Can you love exercise?
A lot of people struggle to do exercise with any regularity … even though they know it’s good for them and they’ve noticed that they feel better afterward. Maybe they see it as a boring waste of time that is nevertheless obligatory, sort of like washing the dishes. It’s the rare person that feels enthusiastic about washing the dishes.
There’s more than one way to approach the practice of exercise.
I actually prefer the word movement, but a lot of people relate to the word exercise, so I’m gonna’ go with that.

Have you ever heard the term spiritual materialism? It shows up in groups exploring various paths to right living and connection with the underlying source of the material world. What it refers to is this overwhelming tendency to want to achieve an outcome with our actions. For example: I want to meditate in order to be calm in the face of adversity, or I pray in order to get what I’m praying for.
Allow me to coin the phrase exercise materialism.
Exercise materialism is when we put in the time in order to achieve an outcome. For example; I exercise in order to be healthy, to be fit, to be aesthetically acceptable, to run 26.2 miles or to do a perfect sun salutation. This materialistic approach is currently the primary way that our culture relates to exercise. The problem is that going through the motions in order to achieve a goal makes the process boring…and demoralizing if the goal feels far away.
There’s another way.
Exercise is, or could be, a practice of personal exploration. It’s a form of meditation or spiritual practice. It doesn’t need to be performed in a slow, solemn way, it could be rambunctious and bouncy.
It’s a way to explore our current limits and see really deeply the body that we live in and that has been serving us faithfully for decades. Even though this body may be cared for, it may not necessarily be being celebrated. Exercise is a way to really see, acknowledge and celebrate our body.
In order to do that we have to be curious…and we have to refrain from shame and blame. “Hmmm…I wonder what I can do? Hmmm…I didn’t know that would be so hard, why is that so hard? Is there a way I could do it differently, or maybe work up to it by doing something similar?”
If we start to explore, and let go of goals, we can begin to move in all sorts of ways without fear of hurting ourselves. I think it is the lack of engaged curiosity and the attachment to the goal that causes all these exercise injuries we hear about. For example; what if you’re at mile 24 of your marathon and your leg really starts to hurt? Do you stop and say, “Enough for now.” or do you power through? It can feel really important to get something checked off the list.
There’s nothing wrong with running a marathon. Maybe you just want to see if you can run a marathon? But it’s really easy to slide into wanting to get that goal checked off the list. I really like what I once read in an alpine mountaineering book, “My goal isn’t to make it to the top of the mountain.

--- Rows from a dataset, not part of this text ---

(* ===== verification/DirentTheorems.v ===== *)
(** * Directory blocks: layout and correction *)

From S2P Require Import Prelude Format RsInit GF RsTheory RsCode RsCorrect RsDecode RsLib RsComplete Edac EdacWord EdacBlock EdacLayouts EdacTheorems Dirent.

(** ** Spreading and gathering the payload *)

Definition sub_data (b : list Z) (i : Z) : list Z :=
  slice b (i * BEAMFS_SUBBLOCK_DATA) BEAMFS_SUBBLOCK_DATA.

Ltac dir_consts := change BEAMFS_SUBBLOCK_TOTAL with 255 in *; change BEAMFS_SUBBLOCK_DATA with 239 in *;
  change BEAMFS_DATA_INLINE_SUBBLOCKS with 16 in *; change BEAMFS_DATA_INLINE_BYTES with 3824 in *;
  change BEAMFS_BLOCK_SIZE with 4096 in *; change BEAMFS_DIRENT_MIN_LEN with 16 in *;
  change BEAMFS_DIRENT_HDR_LEN with 12 in *; change BEAMFS_DIRENT_NOSPACE with 4294967295 in *.

Lemma spread_spec b :
  zlen b = 4096 -> bytes b ->
  zlen (dirent_spread b) = 4096 /\ bytes (dirent_spread b) /\
  forall i, 0 <= i < 16 -> slice (dirent_spread b) (i * 255) 239 = sub_data b i.
Proof.
  intros Hz Hb. unfold dirent_spread, sub_data. dir_consts.
  set (P := fun j b' => zlen b' = 4096 /\ bytes b' /\
    (forall i, j <= i < 16 -> slice b' (i * 255) 239 = slice b (i * 239) 239) /\
    (forall a, 0 <= a < j * 239 -> getb b' a = getb b a)).
  match goal with |- zlen ?x = _ /\ _ => enough (G : P 0 x) by (destruct G as (? & ? & ? & _); auto) end.
  apply (foldl_downto_ind _ P); [lia| |].
  - split_and!; [done|done|lia|done].
  - intros j b' Hj (Lz & B & D & K).
    assert (Hs : zlen (slice b' (j * 239) 239) = 239) by (rewrite zlen_slice; lia).
    assert (Es : slice b' (j * 239) 239 = slice b (j * 239) 239).
    { apply bytes_ext; rewrite !zlen_slice by lia; [done|]. intros k Hk.
      rewrite !getb_slice by lia. apply K. lia. }
    split_and!; [zlen|auto with bytes| |].
    + intros i Hi. destruct (decide (i = j)) as [->|Hne].
      * rewrite <- Es. apply slice_splice_len; lia.
      * rewrite slice_splice_ne by lia. apply D. lia.
    + intros a Ha. rewrite getb_splice_out by lia. apply K. lia.
Qed.

Lemma gather_spec b :
  zlen b = 4096 -> bytes b ->
  zlen (dirent_gather b) = 4096 /\ bytes (dirent_gather b) /\
  forall i, 0 <= i < 16 -> sub_data (dirent_gather b) i = slice b (i * 255) 239.
Proof.
  intros Hz Hb. unfold dirent_gather, sub_data. dir_consts.
  set (P := fun j b' => zlen b' = 4096 /\ bytes b' /\
    (forall i, 0 <= i < j -> slice b' (i * 239) 239 = slice b (i * 255) 239) /\
    (forall a, j * 239 <= a -> getb b' a = getb b a)).
  match goal with |- zlen ?x = _ /\ _ => enough (G : P 16 x) by (destruct G as (? & ? & ? & _); auto) end.
  apply (foldl_upto_ind _ P); [lia| |].
  - split_and!; [done|done|lia|done].
  - intros j b' Hj (Lz & B & D & K).
    assert (Hs : zlen (slice b' (j * 255) 239) = 239) by (rewrite zlen_slice; lia).
    assert (Es : slice b' (j * 255) 239 = slice b (j * 255) 239).
    { apply bytes_ext; rewrite !zlen_slice by lia; [done|]. intros k Hk.
      rewrite !getb_slice by lia. apply K. lia. }
    split_and!; [zlen|auto with bytes| |].
    + intros i Hi. destruct (decide (i = j)) as [->|Hne].
      * rewrite <- Es. apply slice_splice_len; lia.
      * rewrite slice_splice_ne by lia. apply D. lia.
    + intros a Ha. rewrite getb_splice_out by lia. apply K. lia.
Qed.

(** Sixteen subblocks of 239 bytes are the payload. *)
Lemma payload_ext b1 b2 :
  zlen b1 = 4096 -> zlen b2 = 4096 -> (forall i, 0 <= i < 16 -> sub_data b1 i = sub_data b2 i) ->
  slice b1 0 3824 = slice b2 0 3824.
Proof.
  intros H1 H2 E. apply bytes_ext; rewrite !zlen_slice by lia; [done|]. intros a Ha.
  rewrite !getb_slice by lia. pose proof (Z.div_mod a 239 ltac:(lia)).
  pose proof (Z.mod_pos_bound a 239 ltac:(lia)).
  specialize (E (a / 239) ltac:(lia)). apply (f_equal (fun l => getb l (a mod 239))) in E.
  unfold sub_data in E. dir_consts. rewrite !getb_slice in E by lia.
  replace (0 + a) with (a / 239 * 239 + a mod 239) by lia. exact E.
Qed.

Lemma alternating_data b i :
  zlen b = 4096 -> 0 <= i < 16 -> cw_data alternating b i = slice b (i * 255) 239.
Proof.
  intros Hz Hi. symmetry.
  pose proof (region_data 4096 0 255 239 255 239 16 (LO := alternating_ok) b i Hz Hi) as E.
  by rewrite Z.add_0_l in E.
Qed.

Lemma upto_map_const {A} (x : A) n : 0 <= n -> map (fun _ => x) (upto n) = replicate (Z.to_nat n) x.
Proof. intros. rewrite map_const_replicate. unfold upto. by rewrite length_seqZ. Qed.

(** ** Round trip and correction *)

Section decode.
Context `{RL : !RsLib} `{RS : !RsLibSpec} (t : rs_tables) (cpu : nat).
Context (Hctrl : ctrl_here t cpu = true).

Lemma half_parity : forall m : Z, Some (BEAMFS_RS_PARITY / 2) = Some m -> 0 < m.
Proof. intros m [= <-]. done. Qed.

(** What is written for a payload: the encoding of its spread. *)
Lemma dirent_encode_spec b :
  zlen b = 4096 -> bytes b -> encoded alternating (dirent_spread b) (beamfs_dirent_encode t cpu b).
Proof.
  intros Hz Hb. destruct (spread_spec b Hz Hb) as (Zs & Bs & _).
  destruct (encode_region_encoded t cpu Hctrl _ _ _ _ _ _ _ (LO := alternating_ok) (dirent_spread b) Zs Bs)
    as (m & E & En).
  unfold beamfs_dirent_encode. rewrite E. exact En.
Qed.

(** The report over results that are not negative. *)
Lemma report_ok blocknr (res : Z -> Z) positions n :
  0 <= n -> (forall i, 0 <= i < n -> 0 <= res i) ->
  exists calls, foldl (dirent_report blocknr (map res (upto n)) positions) (0, 0, []) (upto n) =
    (zlen (filter (fun i => 0 < res i) (upto n)), 0, calls).
Proof.
  intros Hn Hr.
  set (P := fun j (st : Z * Z * list rs_call) => j <= n -> exists calls,
    st = (zlen (filter (fun i => 0 < res i) (upto j)), 0, calls)).
  match goal with |- exists _, ?x = _ => enough (G : P n x) by (apply G; lia) end.
  apply (foldl_upto_ind _ P); [done| |].
  - intros _. rewrite upto_0. by eexists.
  - intros i st Hi IH _. destruct IH as (calls & ->); [lia|]. rewrite upto_succ by lia.
    rewrite list.filter_app, zlen_app. unfold dirent_report.
    rewrite getb_map, getb_upto by zlen. specialize (Hr i Hi). rewrite filter_cons, filter_nil.
    destruct (0 <? res i) eqn:E1.
    + rewrite decide_True by lia. eexists. reflexivity.
    + rewrite decide_False by lia. destruct (res i <? 0) eqn:E2; [lia|]. exists calls.
      change (zlen (@nil Z)) with 0. by rewrite Z.add_0_r.
Qed.

Lemma dirent_decode_encoded blocknr b :
  zlen b = 4096 -> bytes b ->
  exists dst, beamfs_dirent_decode t cpu blocknr (beamfs_dirent_encode t cpu b) = (0, dst, []) /\
    zlen dst = 4096 /\ bytes dst /\ slice dst 0 3824 = slice b 0 3824.
Proof.
  intros Hz Hb. destruct (spread_spec b Hz Hb) as (Zs & Bs & Ds).
  pose proof (dirent_encode_spec b Hz Hb) as En. unfold beamfs_dirent_decode.
  rewrite (decode_region_clean t cpu Hctrl _ _ _ _ _ _ _ (LO := alternating_ok) _ _ _ half_parity Zs Bs En).
  change (foldl _ _ _) with (0, 0, @nil rs_call) at 1.
  destruct (gather_spec (beamfs_dirent_encode t cpu b)) as (Zg & Bg & Dg); [apply En|apply En|].
  eexists. split; [reflexivity|]. split_and!; [done|done|].
  apply payload_ext; [done|done|]. intros i Hi. rewrite Dg by done.
  rewrite <- alternating_data by (done || apply En). rewrite (en_data _ _ _ En) by done.
  rewrite alternating_data by done. by apply Ds.
Qed.

Context `{RB : !RsLibBounded}.

Lemma dirent_decode_damaged blocknr b hit :
  zlen b = 4096 -> bytes b -> zlen hit = 4096 -> bytes hit ->
  (forall i, 0 <= i < 16 -> damage alternating (beamfs_dirent_encode t cpu b) hit i <= 8) ->
  exists n dst calls, beamfs_dirent_decode t cpu blocknr hit = (n, dst, calls) /\
    0 <= n <= 16 /\ zlen dst = 4096 /\ bytes dst /\ slice dst 0 3824 = slice b 0 3824.
Proof.
  intros Hz Hb Hh Bh D. destruct (spread_spec b Hz Hb) as (Zs & Bs & Ds).
  pose proof (dirent_encode_spec b Hz Hb) as En.
  destruct (decode_region_restores t cpu Hctrl _ _ _ _ _ _ _ (LO := alternating_ok) _ _ hit _
    half_parity Zs Bs En Bh Hh D) as (fixed & De & R & Dt & E).
  unfold beamfs_dirent_decode. change (region_layout _ _ _ _ _ _ _) with alternating in *.
  rewrite E. clear E. change BEAMFS_DATA_INLINE_SUBBLOCKS with 16.
  destruct (report_ok blocknr (fun i => fst (fst (dec1 t cpu alternating (Some (BEAMFS_RS_PARITY / 2)) hit i)))
    (map (fun i => snd (dec1 t cpu alternating (Some (BEAMFS_RS_PARITY / 2)) hit i)) (upto 16)) 16)
    as (calls & Ec); [lia|exact R|].
  rewrite Ec. cbn [Z.ltb Z.compare].
  destruct (gather_spec fixed) as (Zg & Bg & Dg); [apply De|apply De|].
  do 3 eexists. split; [reflexivity|]. split_and!.
  - apply zlen_nonneg.
  - transitivity (zlen (upto 16)); [|by rewrite zlen_upto]. unfold zlen. apply inj_le, length_filter.
  - done.
  - done.
  - apply payload_ext; [done|done|]. intros i Hi. rewrite Dg by done.
    rewrite <- alternating_data by (done || apply De). rewrite Dt by done.
    rewrite alternating_data by done. by apply Ds.
Qed.
End decode.

(** A directory block reads back as it was written: decoding an encoded
    block reports no correction, makes no journal or budget call, and yields
    the 3824 payload bytes. *)
Theorem dirent_roundtrip `{RL : !RsLib} `{RS : !RsLibSpec} t cpu blocknr (b : list Z) :
  ctrl_here t cpu = true -> bytes b -> zlen b = BEAMFS_BLOCK_SIZE ->
  exists dst, beamfs_dirent_decode t cpu blocknr (beamfs_dirent_encode t cpu b) = (0, dst, []) /\
    slice dst 0 BEAMFS_DATA_INLINE_BYTES = slice b 0 BEAMFS_DATA_INLINE_BYTES.
Proof.
  intros Hc Hb Hz. destruct (dirent_decode_encoded t cpu Hc blocknr b Hz Hb) as (dst & E & _ & _ & P).
  by exists dst.
Qed.

Lemma dirent_roundtrip_witness : exists dst,
  beamfs_dirent_decode ex_tables 0 9 (beamfs_dirent_encode ex_tables 0 (zeros 4096)) = (0, dst, []) /\
  slice dst 0 BEAMFS_DATA_INLINE_BYTES = slice (zeros 4096) 0 BEAMFS_DATA_INLINE_BYTES.
Proof.
  destruct (dirent_roundtrip ex_tables 0 9 (zeros 4096)) as (dst & E & P);
    [done|apply bytes_zeros|by rewrite zlen_zeros|].
  exists dst. split; [exact E|exact P].
Defined.

(** A directory block with at most eight damaged symbols in each of its
    codewords decodes to the payload that was written, and says how many
    codewords needed it. *)
Theorem dirent_corrects `{RL : !RsLib} `{RS : !RsLibSpec} `{RB : !RsLibBounded}
    t cpu blocknr (b hit : list Z) :
  ctrl_here t cpu = true -> bytes b -> zlen b = BEAMFS_BLOCK_SIZE ->
  bytes hit -> zlen hit = BEAMFS_BLOCK_SIZE ->
  (forall i, 0 <= i < 16 -> damage alternating (beamfs_dirent_encode t cpu b) hit i <= 8) ->
  exists n dst calls, beamfs_dirent_decode t cpu blocknr hit = (n, dst, calls) /\ 0 <= n <= 16 /\
    slice dst 0 BEAMFS_DATA_INLINE_BYTES = slice b 0 BEAMFS_DATA_INLINE_BYTES.
Proof.
  intros Hc Hb Hz Bh Hh D.
  destruct (dirent_decode_damaged t cpu Hc blocknr b hit Hz Hb Hh Bh D) as (n & dst & calls & E & N & _ & _ & P).
  by exists n, dst, calls.
Qed.

Lemma dirent_corrects_witness : exists n dst calls,
  beamfs_dirent_decode ex_tables 0 9 (zeros 4096) = (n, dst, calls) /\ 0 <= n <= 16.
Proof.
  destruct (dirent_corrects ex_tables 0 9 (zeros 4096) (zeros 4096)) as (n & dst & calls & E & N & _).
  - done.
  - apply bytes_zeros.
  - by rewrite zlen_zeros.
  - apply bytes_zeros.
  - by rewrite zlen_zeros.
  - intros i Hi. assert (beamfs_dirent_encode ex_tables 0 (zeros 4096) = zeros 4096) as ->
      by (vm_compute; reflexivity). unfold damage. rewrite hamming_refl. lia.
  - exists n, dst, calls. split; [exact E|exact N].
Defined.

(** ** Placement *)

(** [len] bytes at [p] lie in the payload, and inside one subblock. *)
Definition fits (p len : Z) : Prop :=
  p + len <= BEAMFS_DATA_INLINE_BYTES /\ p / BEAMFS_SUBBLOCK_DATA = (p + len - 1) / BEAMFS_SUBBLOCK_DATA.

(** For a record that can be held by one subblock, [beamfs_dirent_place]
    returns the first offset at or after the cursor where the record lies in
    one subblock of the payload, and NOSPACE exactly when there is none. *)
Theorem dirent_place_least off len :
  0 <= off <= BEAMFS_DATA_INLINE_BYTES -> 0 < len <= BEAMFS_SUBBLOCK_DATA ->
  let p := beamfs_dirent_place off len in
  (p = BEAMFS_DIRENT_NOSPACE /\ forall q, off <= q -> ~ fits q len) \/
  (off <= p /\ fits p len /\ forall q, off <= q < p -> ~ fits q len).
Proof.
  intros Ho Hl p. subst p. unfold beamfs_dirent_place, beamfs_dirent_sub_end, fits. dir_consts.
  pose proof (Z.div_mod off 239 ltac:(lia)). pose proof (Z.mod_pos_bound off 239 ltac:(lia)).
  unfold u32. rewrite !(Z.mod_small _ (2 ^ 32)) by lia.
  destruct (3824 <? off + len) eqn:E1.
  { left. split; [done|]. intros q Hq [? _]. lia. }
  destruct (239 <? len) eqn:E2; [lia|].
  assert (Hsub : forall q, (q / 239 = (q + len - 1) / 239) <-> q mod 239 + len <= 239).
  { intros q. pose proof (Z.div_mod q 239 ltac:(lia)). pose proof (Z.mod_pos_bound q 239 ltac:(lia)).
    pose proof (Z.div_mod (q + len - 1) 239 ltac:(lia)).
    pose proof (Z.mod_pos_bound (q + len - 1) 239 ltac:(lia)). split; intros; nia. }
  assert (Hbetween : forall q, off <= q < (off / 239 + 1) * 239 -> off mod 239 + len > 239 ->
    ~ (q / 239 = (q + len - 1) / 239)).
  { intros q Hq Hgt. rewrite Hsub. pose proof (Z.div_mod q 239 ltac:(lia)).
    pose proof (Z.mod_pos_bound q 239 ltac:(lia)). assert (q / 239 = off / 239) by nia. lia. }
  destruct (off + len <=? (off / 239 + 1) * 239) eqn:E3.
  { right. split_and!; [lia|lia|apply Hsub; lia|]. intros q Hq. lia. }
  destruct (3824 <? (off / 239 + 1) * 239 + len) eqn:E4.
  - left. split; [done|]. intros q Hq [Hq1 Hq2].
    destruct (decide (q < (off / 239 + 1) * 239)); [|lia]. apply (Hbetween q); [lia|lia|done].
  - right. split_and!; [lia|lia| |].
    + apply Hsub. rewrite Z.mod_mul by lia. lia.
    + intros q Hq [_ Hq2]. apply (Hbetween q); [lia|lia|done].
Qed.

Lemma dirent_place_least_witness :
  let p := beamfs_dirent_place 230 24 in
  (p = BEAMFS_DIRENT_NOSPACE /\ forall q, 230 <= q -> ~ fits q 24) \/
  (230 <= p /\ fits p 24 /\ forall q, 230 <= q < p -> ~ fits q 24).
Proof. apply (dirent_place_least 230 24); vm_compute; split; discriminate || reflexivity. Defined.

My goal is to make it back down again.” Maybe while you’re running the marathon…or whatever it is…your goal can be not so much to run this marathon, but to be able to run the next one?
There are goals where we’re comparing ourselves to others or to some established structure, like the “right” way to do crunches or the “right way” to do a sun salutation. Or there are the challenges we envision for ourselves, to see what we can overcome.
What if we just spent some time with our bodies each day…exploring…playing, without anything to compare ourselves to? “Hmmm…I wonder if I could do that? I wonder if I could jump up onto the bed with both feet at once? I wonder if I could jump from here to there and land gently, without the china cabinet rattling? I wonder if I could hang from one arm?”
The Ultimate Benefit
The benefit of this approach is that exercise or movement goes from being a boring, repetitive obligation, to being a fascinating process of discovering connections, both with ourselves and with our world, that we didn’t even know existed, of encountering fear and finding our way through it, or of being surprised…perhaps at first by our unexpected limitations and later by our unhoped for, unplanned competence and confidence…by our wholeness and our strength.